▶ Given records
BEGIN

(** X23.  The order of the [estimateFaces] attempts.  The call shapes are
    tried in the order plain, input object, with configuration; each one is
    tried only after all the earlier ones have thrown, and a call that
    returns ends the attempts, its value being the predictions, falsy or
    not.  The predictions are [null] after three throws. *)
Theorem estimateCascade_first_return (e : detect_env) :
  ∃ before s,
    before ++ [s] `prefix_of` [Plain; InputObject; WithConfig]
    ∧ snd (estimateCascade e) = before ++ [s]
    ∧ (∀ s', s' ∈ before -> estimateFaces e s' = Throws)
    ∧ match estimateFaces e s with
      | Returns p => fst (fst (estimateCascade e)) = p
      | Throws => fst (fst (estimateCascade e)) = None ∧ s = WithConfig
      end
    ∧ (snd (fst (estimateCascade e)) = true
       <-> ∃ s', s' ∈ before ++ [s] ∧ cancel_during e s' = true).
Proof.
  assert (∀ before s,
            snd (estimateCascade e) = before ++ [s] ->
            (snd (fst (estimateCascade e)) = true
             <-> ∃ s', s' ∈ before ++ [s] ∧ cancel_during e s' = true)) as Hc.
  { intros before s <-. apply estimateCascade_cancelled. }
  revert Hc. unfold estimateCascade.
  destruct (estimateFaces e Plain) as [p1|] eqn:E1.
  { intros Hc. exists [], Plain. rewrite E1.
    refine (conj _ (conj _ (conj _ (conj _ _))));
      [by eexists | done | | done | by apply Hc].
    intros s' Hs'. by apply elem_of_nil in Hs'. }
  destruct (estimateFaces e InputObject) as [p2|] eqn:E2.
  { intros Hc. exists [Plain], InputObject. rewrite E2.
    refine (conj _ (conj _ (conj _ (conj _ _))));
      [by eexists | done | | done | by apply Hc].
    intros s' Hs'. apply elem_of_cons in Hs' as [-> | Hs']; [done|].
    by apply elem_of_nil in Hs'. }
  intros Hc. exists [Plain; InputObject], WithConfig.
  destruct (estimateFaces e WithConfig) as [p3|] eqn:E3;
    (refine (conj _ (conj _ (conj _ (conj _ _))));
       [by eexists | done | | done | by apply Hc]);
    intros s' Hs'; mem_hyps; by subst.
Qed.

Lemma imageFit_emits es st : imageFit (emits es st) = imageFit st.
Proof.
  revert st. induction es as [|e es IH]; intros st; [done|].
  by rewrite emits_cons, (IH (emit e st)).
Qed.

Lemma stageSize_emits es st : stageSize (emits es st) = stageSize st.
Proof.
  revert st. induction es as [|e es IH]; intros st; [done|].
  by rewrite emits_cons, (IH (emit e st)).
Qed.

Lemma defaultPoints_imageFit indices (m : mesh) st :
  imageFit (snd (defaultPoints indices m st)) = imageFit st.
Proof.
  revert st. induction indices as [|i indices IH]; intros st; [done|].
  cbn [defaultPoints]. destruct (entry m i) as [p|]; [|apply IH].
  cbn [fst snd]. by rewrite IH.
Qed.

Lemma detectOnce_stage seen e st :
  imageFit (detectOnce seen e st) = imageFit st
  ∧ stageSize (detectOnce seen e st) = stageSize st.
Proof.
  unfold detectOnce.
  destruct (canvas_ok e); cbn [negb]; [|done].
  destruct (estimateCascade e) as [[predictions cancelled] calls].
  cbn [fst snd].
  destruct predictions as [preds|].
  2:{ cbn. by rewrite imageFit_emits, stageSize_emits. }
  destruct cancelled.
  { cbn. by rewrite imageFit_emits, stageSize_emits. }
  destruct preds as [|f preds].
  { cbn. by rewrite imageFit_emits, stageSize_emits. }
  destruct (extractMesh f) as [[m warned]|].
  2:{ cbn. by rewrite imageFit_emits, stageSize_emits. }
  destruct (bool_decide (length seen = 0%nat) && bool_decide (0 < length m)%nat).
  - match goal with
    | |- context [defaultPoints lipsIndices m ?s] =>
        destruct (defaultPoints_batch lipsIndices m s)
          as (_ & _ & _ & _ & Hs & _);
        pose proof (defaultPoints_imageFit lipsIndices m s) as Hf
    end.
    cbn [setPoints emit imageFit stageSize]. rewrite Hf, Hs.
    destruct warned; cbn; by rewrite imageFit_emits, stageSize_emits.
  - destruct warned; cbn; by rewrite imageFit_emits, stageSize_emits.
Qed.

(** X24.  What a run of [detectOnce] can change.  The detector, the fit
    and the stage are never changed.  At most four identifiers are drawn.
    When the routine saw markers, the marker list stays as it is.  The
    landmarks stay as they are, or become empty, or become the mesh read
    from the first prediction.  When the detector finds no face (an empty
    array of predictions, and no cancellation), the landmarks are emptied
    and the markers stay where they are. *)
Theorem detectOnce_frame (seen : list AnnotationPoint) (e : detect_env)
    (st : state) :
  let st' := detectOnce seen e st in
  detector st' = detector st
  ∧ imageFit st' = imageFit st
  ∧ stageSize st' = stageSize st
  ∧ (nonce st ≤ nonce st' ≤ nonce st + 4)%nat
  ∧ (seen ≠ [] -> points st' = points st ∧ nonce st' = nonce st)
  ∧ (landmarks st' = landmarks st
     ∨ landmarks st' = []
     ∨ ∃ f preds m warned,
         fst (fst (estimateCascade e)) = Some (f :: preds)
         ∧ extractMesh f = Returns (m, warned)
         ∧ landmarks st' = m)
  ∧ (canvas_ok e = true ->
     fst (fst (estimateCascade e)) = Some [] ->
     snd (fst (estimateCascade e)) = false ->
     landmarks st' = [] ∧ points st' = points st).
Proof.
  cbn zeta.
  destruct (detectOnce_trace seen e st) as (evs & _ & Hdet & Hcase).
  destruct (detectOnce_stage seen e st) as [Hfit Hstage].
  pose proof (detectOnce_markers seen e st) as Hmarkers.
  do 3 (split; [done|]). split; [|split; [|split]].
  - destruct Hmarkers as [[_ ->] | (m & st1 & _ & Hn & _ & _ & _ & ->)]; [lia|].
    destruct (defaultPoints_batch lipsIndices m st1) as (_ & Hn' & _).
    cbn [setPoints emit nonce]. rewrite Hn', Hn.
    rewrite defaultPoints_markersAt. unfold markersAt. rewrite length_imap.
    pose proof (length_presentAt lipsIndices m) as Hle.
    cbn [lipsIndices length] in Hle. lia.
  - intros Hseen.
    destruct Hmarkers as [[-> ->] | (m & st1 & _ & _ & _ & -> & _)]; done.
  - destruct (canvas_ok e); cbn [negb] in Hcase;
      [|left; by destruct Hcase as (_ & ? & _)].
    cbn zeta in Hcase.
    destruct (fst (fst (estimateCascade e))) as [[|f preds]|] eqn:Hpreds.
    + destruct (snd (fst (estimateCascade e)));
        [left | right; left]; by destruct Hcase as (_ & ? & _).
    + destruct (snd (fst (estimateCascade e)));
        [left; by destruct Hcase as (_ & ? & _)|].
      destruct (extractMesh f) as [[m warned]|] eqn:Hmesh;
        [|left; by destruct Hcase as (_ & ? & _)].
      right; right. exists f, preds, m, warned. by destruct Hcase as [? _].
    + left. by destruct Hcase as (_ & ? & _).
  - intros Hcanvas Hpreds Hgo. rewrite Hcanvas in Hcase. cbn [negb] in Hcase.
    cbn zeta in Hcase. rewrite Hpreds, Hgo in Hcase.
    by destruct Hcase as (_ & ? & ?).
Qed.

END

Reproducing the whole listing above is not the task. Copy exactly only the lines from the one with "cbn [setPoints emit nonce]." to the one with "- intros Hseen.", both kept.

    cbn [setPoints emit nonce]. rewrite Hn', Hn.
    rewrite defaultPoints_markersAt. unfold markersAt. rewrite length_imap.
    pose proof (length_presentAt lipsIndices m) as Hle.
    cbn [lipsIndices length] in Hle. lia.
  - intros Hseen.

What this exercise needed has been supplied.